Gümüşhane Deleme cheese is a traditional cheese variety unique to Gümüşhane province of Türkiye, registered with a geographical indication (mahreç işareti). The product, applied for registration on March 14, 2018, was officially registered on March 17, 2021, and has a strong link of production and reputation with Gümüşhane. Its production and processing can only be carried out within this geographical boundary.

Deleme Cheese (Tarım Orman Bakanlığı)
General Characteristics
Gümüşhane Deleme cheese is semi-hard in texture, non-porous, smooth, and can melt when heated. This yellowish-colored cheese is distinguished by its pronounced milk aroma and slightly sour (acidic) taste. Only cow’s milk is used in its production. The fact that it is obtained from raw milk using produced from raw milk by natural acidification, without the use of rennet.
Production Process
Cheese production begins with separating the cream from milk fat after milking using a cream separator. The skimmed milk is rested at a temperature range of 8–20°C for 1 to 5 days to allow natural acidification. During this process, the pH of the milk decreases to around 4.9–5.5, and the milk coagulates naturally. The resulting curd is heated in a cauldron, cut, and strained in cheesecloth bags.

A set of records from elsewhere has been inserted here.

(** * tcn_spike: feature/label pipeline and causal TCN, verified against the source

    Shallow embedding of the Python package [tcn_spike]:
    - [data/ha.py]                      -> Module [HeikinAshi]
    - [labels/labeler.py]               -> Module [Labeler]
    - [features/ha_external.py]         -> Module [RollingMetrics]
    - [preprocessing/normalization.py]  -> Module [Scaler]
    - [preprocessing/window.py]         -> Module [Windower]
    - [models/tcn.py]                   -> Module [TCN]

    Numbers.  The program computes on float64.  Here a defined number is an
    exact rational ([Q]); rounding, overflow and infinities are outside the
    model.  The not-a-number value that pandas uses for "undefined" is [None]
    of [option Q] in the columns where the code itself produces or tests it
    (rolling warm-up, [diff], the label extrema, the scaler's statistics).
    The TCN is stated over an arbitrary scalar type, so its causality theorem
    needs no law of arithmetic at all. *)

From Stdlib Require Import QArith Qminmax Qabs ZArith Lia Lqa String.
From stdpp Require Import base list.

(** ** data/ha.py *)
Module HeikinAshi.
Local Open Scope Q_scope.

(** One row of the raw OHLCV table.  A table is a [list Bar]: all columns have
    the same length and the required columns are present by typing. *)
Record Bar := { open : Q; high : Q; low : Q; close : Q; volume : Q }.

(** The returned frame, column by column, in the order the code fills it. *)
Record HAFrame := {
  ha_close : list Q;
  ha_open : list Q;
  ha_high : list Q;
  ha_low : list Q
}.

(** [ohlcv[["open","high","low","close"]].sum(axis=1) / 4.0] *)
Definition ha_close_col (ohlcv : list Bar) : list Q :=
  map (fun b => (open b + high b + low b + close b) / 4) ohlcv.

(** Body of the loop [for i in range(1, n)]:
    [ha_open[i] = (ha_open[i-1] + ha_close.iloc[i-1]) / 2.0]. *)
Definition ha_open_step (hc : list Q) (arr : list Q) (i : nat) : list Q :=
  <[ i := (nth (i - 1) arr 0 + nth (i - 1) hc 0) / 2 ]> arr.

(** [ha_open = np.zeros(n)], then row 0, then the sequential loop.
    On an empty table the assignment to [ha_open[0]] raises IndexError. *)
Definition ha_open_col (ohlcv : list Bar) (hc : list Q) : option (list Q) :=
  match ohlcv with
  | [] => None
  | b0 :: _ =>
      let zeros := repeat 0 (length ohlcv) in
      let arr0 := <[ 0%nat := (open b0 + close b0) / 2 ]> zeros in
      Some (fold_left (ha_open_step hc) (seq 1 (length ohlcv - 1)) arr0)
  end.

(** [np.maximum.reduce([a, b, c])] and [np.minimum.reduce([a, b, c])]:
    a left fold of the element-wise binary operation. *)
Fixpoint zip3 (f : Q -> Q -> Q -> Q) (a b c : list Q) : list Q :=
  match a, b, c with
  | x :: a', y :: b', z :: c' => f x y z :: zip3 f a' b' c'
  | _, _, _ => []
  end.

Definition maximum_reduce3 (a b c : list Q) : list Q :=
  zip3 (fun x y z => Qmax (Qmax x y) z) a b c.

Definition minimum_reduce3 (a b c : list Q) : list Q :=
  zip3 (fun x y z => Qmin (Qmin x y) z) a b c.

Definition compute_heikin_ashi (ohlcv : list Bar) : option HAFrame :=
  let hc := ha_close_col ohlcv in
  match ha_open_col ohlcv hc with
  | None => None
  | Some ho =>
      Some {| ha_close := hc;
              ha_open := ho;
              ha_high := maximum_reduce3 (map high ohlcv) ho hc;
              ha_low := minimum_reduce3 (map low ohlcv) ho hc |}
  end.

Definition bar (o h l c : Q) : Bar :=
  {| open := o; high := h; low := l; close := c; volume := 0 |}.

Definition fixture3 : list Bar :=
  [bar 10 12 9 11; bar 11 13 10 12; bar 12 14 11 13].

End HeikinAshi.

(** ** labels/labeler.py *)
Module Labeler.
Local Open Scope Q_scope.

(** A float column: [None] is not-a-number. *)
Abbreviation column := (list (option Q)).

(** [values[a:b]] for [0 <= a] and [0 <= b]. *)
Definition slice_ {A} (l : list A) (a b : nat) : list A := take (b - a) (drop a l).

(** [np.max] and [np.min] of an array; numpy raises on an empty one, which
    the guard [j - i <= 1] of the loop excludes. *)
Definition np_max (l : list Q) : Q :=
  match l with [] => 0 | r :: rs => fold_left Qmax rs r end.
Definition np_min (l : list Q) : Q :=
  match l with [] => 0 | r :: rs => fold_left Qmin rs r end.

(** The forward window [values[i+1 : j]] with [j = min(n, i + horizon + 1)],
    or [None] where the loop takes [continue]. *)
Definition forward_window (values : list Q) (horizon : Z) (i : nat) : option (list Q) :=
  let n := Z.of_nat (length values) in
  let j := Z.min n (Z.of_nat i + horizon + 1) in
  if (j - Z.of_nat i <=? 1)%Z then None
  else Some (slice_ values (i + 1) (Z.to_nat j)).

(** [rets = window / base - 1.0] with [base = values[i]].  (A zero base gives
    infinities in numpy; [Q] division by zero gives 0.  No statement below
    rests on the value of a quotient by zero.) *)
Definition forward_returns (values : list Q) (horizon : Z) (i : nat) : option (list Q) :=
  match forward_window values horizon i with
  | None => None
  | Some window =>
      let base := nth i values 0 in
      Some (map (fun v => v / base - 1) window)
  end.
(** C7, as amended.  Take a report of 7-bit text whose rows (the lines the
    loop does not pass over) each have a quantity cell made of a number and a
    unit token and an amount cell that is a number; the row of a line is its
    item cell, that number, that unit token in lower case and that amount.
    The rows are grouped by the exact item name: the output has one item for
    each name among the rows.  Its total_quantity is the sum of the
    quantities of its rows, its unit the unit of the first of them, its
    total_amount the sum of their amounts (added in the order of the report)
    rounded to two decimals, and its unit_price that sum divided by the
    total_quantity, rounded to two decimals, or 0 when the total_quantity is
    0.  No item of the output list is followed by one with a larger
    total_amount. *)
Theorem fallback_parsing_aggregates (ocr_text : string) (rep : SR.report) :
  seven_bit ocr_text = true ->
  proper_report ocr_text = true ->
  SR.fallback_parsing ocr_text = Some rep ->
  let rows := written_rows ocr_text in
  NoDup (map SR.item_name (SR.items rep))
  /\ (forall name,
         In name (map SR.item_name (SR.items rep)) <-> In name (map SR.row_item rows))
  /\ (forall it, In it (SR.items rep) ->
        exists first rest total,
          group_of (SR.item_name it) rows = first :: rest
          /\ SR.total_quantity it = zsum (map SR.row_quantity (first :: rest))
          /\ SR.unit it = SR.row_unit first
          /\ SR.num_sum (SR.row_amount first) (map SR.row_amount rest) = Some total
          /\ SR.total_amount it = SR.num_round total 2
          /\ (if (0 <? SR.total_quantity it)%Z
              then exists up, SR.num_div total (SR.total_quantity it) = Some up
                              /\ SR.unit_price it = SR.num_round up 2
              else SR.unit_price it = SR.PInt 0))
  /\ Sorted not_below (SR.items rep).
Proof.
  intros _ Hproper H rows. unfold SR.fallback_parsing in H.
  destruct (SR.rows_of ocr_text) as [rows'|] eqn:Hrows; [|discriminate].
  apply (rows_of_written ocr_text rows' Hproper) in Hrows. fold rows in Hrows.
  subst rows'.
  destruct (SR.aggregate rows []) as [d|] eqn:Hagg; [|discriminate].
  unfold SR.report_of in H.
  destruct (SR.item_entries d) as [entries|] eqn:Hent; [|discriminate].
  destruct (SR.num_sum _ _); [|discriminate].
  injection H as <-. cbn [SR.items].
  apply (aggregate_inv _ [] []) in Hagg; [|repeat split; try constructor; simpl; tauto].
  simpl in Hagg. destruct Hagg as (Hnd & Hnames & Hall).
  apply item_entries_spec in Hent.
  pose proof (sort_desc_perm entries) as Hperm.
  pose proof (entries_names d entries Hent) as Hn.
  split; [|split; [|split]].
  - eapply Permutation_NoDup; [apply Permutation_map; exact Hperm|].
    rewrite Hn. exact Hnd.
  - intros name. rewrite <- Hnames, <- Hn. split; apply Permutation_in.
    + apply Permutation_map. symmetry. exact Hperm.
    + apply Permutation_map. exact Hperm.
  - intros it Hit. apply (Permutation_in _ (Permutation_sym Hperm)) in Hit.
    destruct (Forall2_in_right _ _ _ Hent it Hit) as ([name a] & Hin & He).
    simpl in He.
    pose proof (proj1 (Forall_forall _ _) Hall _ Hin) as (first & rest & Hg & Hq & Hu & Hs).
    simpl in Hg, Hq, Hu, Hs.
    unfold SR.item_entry in He.
    exists first, rest, (SR.agg_amount a).
    destruct (0 <? SR.agg_quantity a)%Z eqn:Hpos.
    + destruct (SR.num_div _ _) as [up|] eqn:Hdiv; [|discriminate].
      injection He as <-. cbn. rewrite Hpos. repeat split; auto. exists up. auto.
    + injection He as <-. cbn. rewrite Hpos. repeat split; auto.
  - apply sort_desc_sorted.
Qed.
(** ** The order of the checks *)

(** X10: the reason of a rejection is the one of the first field, in the
    order sender, password, recipients, whose block rejects: the sender
    message when the sender is rejected, whatever the other fields hold;
    the password message when the sender passes and the password is
    rejected.  A sender that is empty once trimmed is rejected. *)
Theorem X10_first_rejection_is_reported E body w :
  request_json E = Returned body ->
  (rejects handle_sender body ->
     update_notification_settings E w =
       (Returned (Failure "Sender must be a single valid email address."), w))
  /\ (~ rejects handle_sender body -> rejects handle_password body ->
      update_notification_settings E w =
        (Returned (Failure "Password must not contain whitespaces."), w))
  /\ (forall v, present body "sender" = Some v ->
        Py.strip (py_str v) = EmptyString -> rejects handle_sender body).
Proof.
  intros Hreq. split; [| split].
  - intros (u & r & H). apply handle_sender_Return in H as [-> H].
    eapply update_Return; [eassumption |].
    unfold validate. rewrite H. reflexivity.
  - intros Hns (u & r & H). apply handle_password_Return in H as [-> H].
    eapply update_Return; [eassumption |].
    unfold validate.
    destruct (handle_sender body ∅) as [r1|u1] eqn:H1.
    + destruct Hns. exists ∅, r1. exact H1.
    + cbn [and_then]. rewrite H. reflexivity.
  - intros v Hv He. exists ∅. eexists.
    unfold handle_sender. rewrite Hv. cbv zeta. rewrite He. reflexivity.
Qed.

Lemma X10_first_rejection_is_reported_witness :
  let body : gmap string jvalue :=
    <["sender" := JStr "  "]> {[ "password" := JStr "a b" ]} in
  update_notification_settings (quiet body) (World None [])
  = (Returned (Failure "Sender must be a single valid email address."),
     World None []).
Proof.
  intros body.
  destruct (X10_first_rejection_is_reported (quiet body) body (World None [])
              eq_refl) as (H & _ & He).
  apply H. apply (He (JStr "  ")); reflexivity.
Defined.

(** ** Updating twice *)

Lemma merge_twice (updates : gmap string fval) (old : option (gmap string fval)) :
  firestore.merge updates (Some (firestore.merge updates old))
  = firestore.merge updates old.
Proof.
  unfold firestore.merge. cbn [default from_option id].
  rewrite map_union_assoc, map_union_idemp. reflexivity.
Qed.

(** X11: a successful update done a second time with the same request
    succeeds again and leaves the document as the first one left it; the
    write is done again when the request has something to update. *)
Theorem X11_update_twice E body w w' msg :
  request_json E = Returned body ->
  update_notification_settings E w = (Returned (Success msg), w') ->
  exists w'',
    update_notification_settings E w' = (Returned (Success msg), w'')
    /\ store w'' = store w'
    /\ (yields_update body ->
        exists updates, writes w'' = updates :: updates :: writes w).
Proof.
  intros Hreq Hup.
  destruct (validate body) as [r|updates] eqn:Hval.
  { destruct (validate_Return body r Hval) as [reason ->].
    erewrite update_Return in Hup by eassumption. congruence. }
  pose proof (validate_yields_update body updates Hval) as Hy.
  erewrite update_Continue by eassumption.
  erewrite update_Continue in Hup by eassumption.
  destruct (dict_truthy updates) eqn:Ht.
  - destruct (client_error E); [congruence |].
    destruct (set_error E); [congruence |].
    injection Hup as <- <-. eexists. split; [reflexivity |].
    cbn [store writes]. split.
    + rewrite merge_twice. reflexivity.
    + intros _. eauto.
  - injection Hup as <- <-. exists w. split; [reflexivity |].
    split; [reflexivity |].
    intros Hyes. apply Hy in Hyes. apply dict_truthy_false in Ht. contradiction.
Qed.

Lemma X11_update_twice_witness :
  let body : gmap string jvalue := {[ "sender" := JStr "a@b.com" ]} in
  let w := World (Some {[ "password" := FStr "pw" ]}) [] in
  let w' := snd (update_notification_settings (quiet body) w) in
  exists w'',
    update_notification_settings (quiet body) w' = (Returned success, w'')
    /\ store w'' = store w'.
Proof.
  intros body w w'.
  destruct (X11_update_twice (quiet body) body w w'
              "Settings updated successfully" eq_refl)
    as (w'' & H1 & H2 & _).
  - vm_compute. reflexivity.
  - exists w''. split; assumption.
Defined.
Definition ranged (lo hi : Z) (s : string) : Row :=
  {| outcome := VString s; min := Some lo; max := Some hi;
     translate := None; extra := None |}.

Definition told (s template : string) (f : option (string → value)) : Row :=
  {| outcome := VString s; min := None; max := None;
     translate := Some template; extra := f |}.

Definition rows : list Row :=
  [ plain (VString "Friend"); plain (VString "Rival");
    plain (VString "Stranger");
    ranged 1 50 "Peasant"; ranged 51 100 "Noble";
    ranged 1 50 "Commoner"; ranged 1 100 "Anyone";
    plain (VString "3"); plain (VNumber (Int 3));
    told "Tale" "{{1d1}} {{extra}}"
      (Some (λ s, VNumber (Int (Z.of_nat (String.length s)))));
    told "Bond" "Met a {{relationship}}" None ].

Definition TABLES : gmap string Table :=
  {[ "relationship" := {| roll := "random"; outcomes := [0; 1; 2]%nat |};
     "background" := {| roll := "1d100"; outcomes := [3; 4]%nat |};
     "standing" := {| roll := "1d100+MOD"; outcomes := [3; 4]%nat |};
     "overlap" := {| roll := "1d100"; outcomes := [5; 6]%nat |};
     "siblings" := {| roll := "random"; outcomes := [7; 8]%nat |};
     "tale" := {| roll := "random"; outcomes := [9]%nat |};
     "bond" := {| roll := "random"; outcomes := [10]%nat |} ]}.

(** The state before any resolution, with the given tape of draws. *)
Definition start (tape : list Q) : state Tape.W :=
  {| heap := rows; world := tape |}.

(** The state once the objects [added] have been allocated. *)
Definition after (added : list Row) (tape : list Q) : state Tape.W :=
  {| heap := rows ++ added; world := tape |}.

Definition options (tableName : string) (fetch rollModifier : option value)
    : string + Config :=
  inr {| cfg_tableName := Some tableName; cfg_fetch := fetch;
         cfg_rollModifier := rollModifier |}.

Definition attribute (config : string + Config) : Attribute :=
  setConfig TABLES config new_object.

Definition new (depth : nat) (config : string + Config) : M Tape.W Attribute :=
  Tape.new TABLES depth config.

Definition minus_two : Attribute :=
  attribute (options "standing" None (Some (VNumber (Int (-2))))).

Definition standing : Table :=
  {| roll := "1d100+MOD"; outcomes := [3; 4]%nat |}.

Definition plus_five : string + Config :=
  options "standing" None (Some (VNumber (Int 5))).

Definition relationship : Table :=
  {| roll := "random"; outcomes := [0; 1; 2]%nat |}.

(** The double just below [2/3]: its product with 3 rounds to 2. *)
Definition below_two_thirds : Q := (6004799503160661 # 9007199254740992)%Q.

(** The attribute whose data are the [Tale] row. *)
Definition tale : Attribute := set__data (VObject 9) (attribute (inl "tale")).

End Sample.

(** Tables at the edges, in a world where every draw is 0 and nothing
    can be rolled: a table whose only row refers to the table itself, a
    table whose outcome holds a replacement pattern, and a table
    without rows. *)
Module Edge.

Definition rows : list Row :=
  [ Sample.told "Echo" "An {{echo}} of it" None;
    Sample.plain (VString "5 $& coins") ].

Definition TABLES : gmap string Table :=
  {[ "echo" := {| roll := "random"; outcomes := [0]%nat |};
     "price" := {| roll := "random"; outcomes := [1]%nat |};
     "void" := {| roll := "random"; outcomes := [] |} ]}.

Definition start : state Still.W := {| heap := rows; world := tt |}.

(** The state once the objects [added] have been allocated. *)
Definition after (added : list Row) : state Still.W :=
  {| heap := rows ++ added; world := tt |}.

Definition attribute (config : string + Config) : Attribute :=
  setConfig TABLES config new_object.

Definition new (depth : nat) (config : string + Config)
    : M Still.W Attribute :=
  new_CharacterAttribute Still.Math_random Still.Dice_roll TABLES depth config.

End Edge.

(** ** Facts about strings *)

Module StrFacts.
Import Str.

Lemma app_cons (c : ascii) (s t : string) :
  String c s +:+ t = String c (s +:+ t).
Proof. done. Qed.

Lemma app_nil_l (s : string) : "" +:+ s = s.
Proof. done. Qed.

Lemma app_nil_r (s : string) : s +:+ "" = s.
Proof. induction s as [|c s IH]; [done|]. by rewrite app_cons, IH. Qed.

Lemma app_assoc (s t u : string) : (s +:+ t) +:+ u = s +:+ t +:+ u.
Proof. induction s as [|c s IH]; [done|]. by rewrite !app_cons, IH. Qed.

Lemma app_length (s t : string) :
  String.length (s +:+ t) = (String.length s + String.length t)%nat.
Proof. induction s as [|c s IH]; [done|]. rewrite app_cons. cbn. by rewrite IH. Qed.

Lemma starts_with_spec (p s : string) :
  starts_with p s = true ↔ ∃ r, s = p +:+ r.
Proof.
  revert s. induction p as [|a p IH]; intros s; cbn.
  - split; [eauto|done].
  - destruct s as [|b s].
    + split; [done|]. intros [r Hr]. discriminate.
    + case_decide as Hab.
      * subst b. rewrite IH. split.
        -- intros [r ->]. by exists r.
        -- intros [r Hr]. rewrite app_cons in Hr. injection Hr as ->. by exists r.
      * split; [done|]. intros [r Hr]. rewrite app_cons in Hr. congruence.
Qed.

Lemma starts_with_app (p r : string) : starts_with p (p +:+ r) = true.
Proof. apply starts_with_spec. by exists r. Qed.

Lemma drop_app (p r : string) : drop (String.length p) (p +:+ r) = r.
Proof. induction p as [|a p IH]; [done|]. rewrite app_cons. cbn. apply IH. Qed.

Lemma take_app (p r : string) : take (String.length p) (p +:+ r) = p.
Proof. induction p as [|a p IH]; [done|]. rewrite app_cons. cbn. by rewrite IH. Qed.

Lemma starts_with_drop (p s : string) :
  starts_with p s = true → s = p +:+ drop (String.length p) s.
Proof.
  intros [r Hr]%starts_with_spec. generalize dependent s.
  intros s ->. by rewrite drop_app.
Qed.

Lemma take_drop (n : nat) (s : string) : take n s +:+ drop n s = s.
Proof.
  revert s. induction n as [|n IH]; intros [|c s]; cbn; try done.
  by rewrite app_cons, IH.
Qed.

Lemma index_of_unfold (p s : string) :
  index_of p s =
    if starts_with p s then Some O
    else match s with
         | "" => None
         | String _ s' => S <$> index_of p s'
         end.
Proof. by destruct s. Qed.

Lemma index_of_None (p s : string) :
  index_of p s = None → ¬ occurs p s.
Proof.
  induction s as [|c s IH]; rewrite index_of_unfold.
  - destruct (starts_with p "") eqn:E; [done|].
    intros _ (l & r & Hlr). destruct l as [|c l]; [|done].
    rewrite app_nil_l in Hlr.
    assert (starts_with p "" = true) by (apply starts_with_spec; eauto).
    congruence.
  - destruct (starts_with p (String c s)) eqn:E; [done|].
    destruct (index_of p s) as [n|] eqn:En; [done|].
    intros _ (l & r & Hlr). destruct l as [|c' l].
    + rewrite app_nil_l in Hlr.
      assert (starts_with p (String c s) = true)
        by (apply starts_with_spec; eauto).
      congruence.
    + rewrite app_cons in Hlr. injection Hlr as -> ->.
      apply IH; [done|]. by exists l, r.
Qed.

Lemma index_of_Some (p s : string) (n : nat) :
  index_of p s = Some n →
  first_at p (take n s) (drop (n + String.length p) s) s ∧
  String.length (take n s) = n.
Proof.
  revert n. induction s as [|c s IH]; intros n; rewrite index_of_unfold.
  - destruct (starts_with p "") eqn:E; [|done].
    intros [= <-]. split; [|done]. split; [|cbn; lia].
    cbn [take Nat.add]. rewrite app_nil_l. by apply starts_with_drop.
  - destruct (starts_with p (String c s)) eqn:E.
    + intros [= <-]. split; [|done]. split; [|cbn; lia].
      cbn [take Nat.add]. rewrite app_nil_l. by apply starts_with_drop.
    + destruct (index_of p s) as [m|] eqn:Em; [|done].
      intros [= <-]. destruct (IH m eq_refl) as [[Heq Hmin] Hlen].
      split; [|cbn; by rewrite Hlen]. split.
      * cbn [take drop Nat.add]. rewrite app_cons. by rewrite <- Heq.
      * intros l' r' Hlr. destruct l' as [|c' l'].
        -- rewrite app_nil_l in Hlr.
           assert (starts_with p (String c s) = true)
             by (apply starts_with_spec; eauto).
           congruence.
        -- rewrite app_cons in Hlr. injection Hlr as -> Hs.
           specialize (Hmin _ _ Hs). cbn. lia.
Qed.

Lemma first_at_index_of (p l r s : string) :
  first_at p l r s → index_of p s = Some (String.length l).
Proof.
  intros [Heq Hmin]. destruct (index_of p s) as [n|] eqn:E.
  - apply index_of_Some in E as [[Heq' Hmin'] Hlen].
    specialize (Hmin _ _ Heq'). specialize (Hmin' _ _ Heq).
    f_equal. lia.
  - apply index_of_None in E. destruct E. by exists l, r.
Qed.

End StrFacts.

(** ** Facts about the built-ins *)

Module JSFacts.
Import StrFacts.

Lemma GetSubstitution_dollar_free matched before after captures t :
  dollar_free t = true →
  GetSubstitution matched before after captures t = t.
Proof.
  induction t as [|c t IH]; [done|]. cbn [dollar_free GetSubstitution].
  intros [Hc Ht]%andb_true_iff. apply negb_true_iff in Hc. rewrite Hc.
  by rewrite IH.
Qed.

Lemma digits_only_uint (d : Decimal.uint) :
  digits_only (NilEmpty.string_of_uint d) = true.
Proof. induction d; cbn; done. Qed.

Lemma digits_only_dollar_free (s : string) :
  digits_only s = true → dollar_free s = true.
Proof.
  induction s as [|c s IH]; [done|]. cbn.
  intros [Hc Hs]%andb_true_iff. rewrite IH by done.
  apply bool_decide_eq_true in Hc. rewrite andb_true_r.
  apply negb_true_iff, bool_decide_eq_false. intros ->.
  by destruct Hc as [? [=]].
Qed.

Lemma number_to_string_dollar_free (n : number) :
  dollar_free (number_to_string n) = true.
Proof.
  destruct n as [z|]; [|done]. unfold number_to_string.
  destruct z as [|p|p]; cbn [Z.to_int NilZero.string_of_int]; try done.
  - unfold NilZero.string_of_uint.
    destruct (Pos.to_uint p) eqn:E; try done;
      rewrite <- E; apply digits_only_dollar_free, digits_only_uint.
  - unfold NilZero.string_of_uint. cbn [dollar_free]. 
    destruct (Pos.to_uint p) eqn:E; try done;
      rewrite <- E; apply digits_only_dollar_free, digits_only_uint.
Qed.

(** A decimal digit is none of the characters that [parseInt] and the
    replacement templates treat specially. *)
Lemma digit_plain (c : ascii) :
  is_Some (Ascii.is_nat c) →
  Ascii.is_space c = false ∧ c ≠ "-"%char ∧ c ≠ "+"%char ∧
  c ≠ "x"%char ∧ c ≠ "X"%char.
Proof.
  intros [n Hn].
  destruct c as [[] [] [] [] [] [] [] []]; try discriminate Hn; done.
Qed.

Lemma digit_first (c : ascii) (s : string) :
  is_Some (Ascii.is_nat c) →
  trim_start (String c s) = String c s ∧
  strip_sign (String c s) = (1, String c s).
Proof.
  intros [n Hn].
  destruct c as [[] [] [] [] [] [] [] []]; try discriminate Hn; done.
Qed.

Lemma digits_no_hex_prefix (s : string) :
  digits_only s = true →
  Str.starts_with "0x" s = false ∧ Str.starts_with "0X" s = false.
Proof.
  destruct s as [|c [|c2 s]]; [done| |].
  - intros _. cbn. by case_decide.
  - cbn [digits_only]. intros [_ [Hc2 _]%andb_true_iff]%andb_true_iff.
    apply bool_decide_eq_true, digit_plain in Hc2 as (_ & _ & _ & Hx & HX).
    cbn. repeat case_decide; done.
Qed.

(** Reading back the digits of a decimal numeral, most significant
    first; [A] holds the digits read before, least significant first. *)
Lemma span_digits_uint (d A : Decimal.uint) (n : nat) :
  span_digits 10 (Z.of_N (DecimalPos.Unsigned.of_lu A)) n
    (NilEmpty.string_of_uint d) =
  (Z.of_N (DecimalPos.Unsigned.of_lu (Decimal.revapp d A)),
   (n + String.length (NilEmpty.string_of_uint d))%nat, "").
Proof.
  revert A n.
  induction d as [|d IH|d IH|d IH|d IH|d IH|d IH|d IH|d IH|d IH|d IH];
    intros A n; cbn [NilEmpty.string_of_uint span_digits Decimal.revapp];
    [by rewrite Nat.add_0_r|..].
  all: match goal with
       | |- context [digit_val 10 ?c] =>
           let v := eval vm_compute in (digit_val 10 c) in
           change (digit_val 10 c) with v
       end.
  all: cbn [String.length]; rewrite <- Nat.add_succ_comm.
  all: match goal with
       | |- _ = (Z.of_N (DecimalPos.Unsigned.of_lu (Decimal.revapp _ ?A')), _, _) =>
           rewrite <- (IH A' (S n)); f_equal;
           cbn [DecimalPos.Unsigned.of_lu]; lia
       end.
Qed.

The curd is then placed back into the cauldron; twice the amount of milk with at least 3.5% fat content and about 20% water is added, and the mixture is heated. This mixture is kneaded continuously until elastic dough is obtained. The cheese dough is then salted at a ratio of 1–1.5%, kneaded, shaped, and tightly packed into food-grade containers. The product can be consumed fresh or, optionally, matured underground for at least 3 months.
Production Period and Consumption
Gümüşhane Deleme cheese is a product that can be produced throughout the year. Although it is commonly consumed fresh, its matured form is also widely preferred. Thanks to its meltable texture, it can be used in various dishes as well as at breakfast. It is most commonly consumed with water.
Geographical Boundary and Inspection
All stages of production must be carried out within the borders of Gümüşhane province. In particular, the acidification of raw milk, the separation of whey, and the specific flavor formation require traditional knowledge and craftsmanship. Inspections are conducted at least once a year by a board of at least 5 members coordinated by the Gümüşhane Chamber of Commerce and Industry. Additional inspections may be performed when necessary or upon complaint.